### Activity
Give every line of the listing word for word, beginning at the first and including the line with "(** The records" as the last.

### Working data
Lemma encodeAll_app ds es : encodeAll (ds ++ es) = encodeAll ds ++ encodeAll es.
Proof. unfold encodeAll. by rewrite fmap_app, concat_app. Qed.

(** The records of a log with their offsets. *)
Fixpoint positions (offset : Z) (ds : list persistentImageDelta) : list (Z * persistentImageDelta) :=
  match ds with
  | [] => []
  | d :: ds => (offset, d) :: positions (offset + len (walRecord d)) ds
  end.

Lemma positions_app ds es : forall offset,
  positions offset (ds ++ es) = positions offset ds ++ positions (offset + len (encodeAll ds)) es.
Proof.
  induction ds as [|d ds IH]; intros offset; cbn [app positions].
  - cbn. by rewrite Z.add_0_r.
  - rewrite IH, encodeAll_cons, len_app. cbn [app]. do 3 f_equal. lia.
Qed.

Lemma len_positions ds : forall offset, len (positions offset ds) = len ds.
Proof. induction ds as [|d ds IH]; intros offset; [done|]. cbn [positions]. rewrite !len_cons. by rewrite IH. Qed.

### Response area
Lemma encodeAll_app ds es : encodeAll (ds ++ es) = encodeAll ds ++ encodeAll es.
Proof. unfold encodeAll. by rewrite fmap_app, concat_app. Qed.

(** The records of a log with their offsets. *)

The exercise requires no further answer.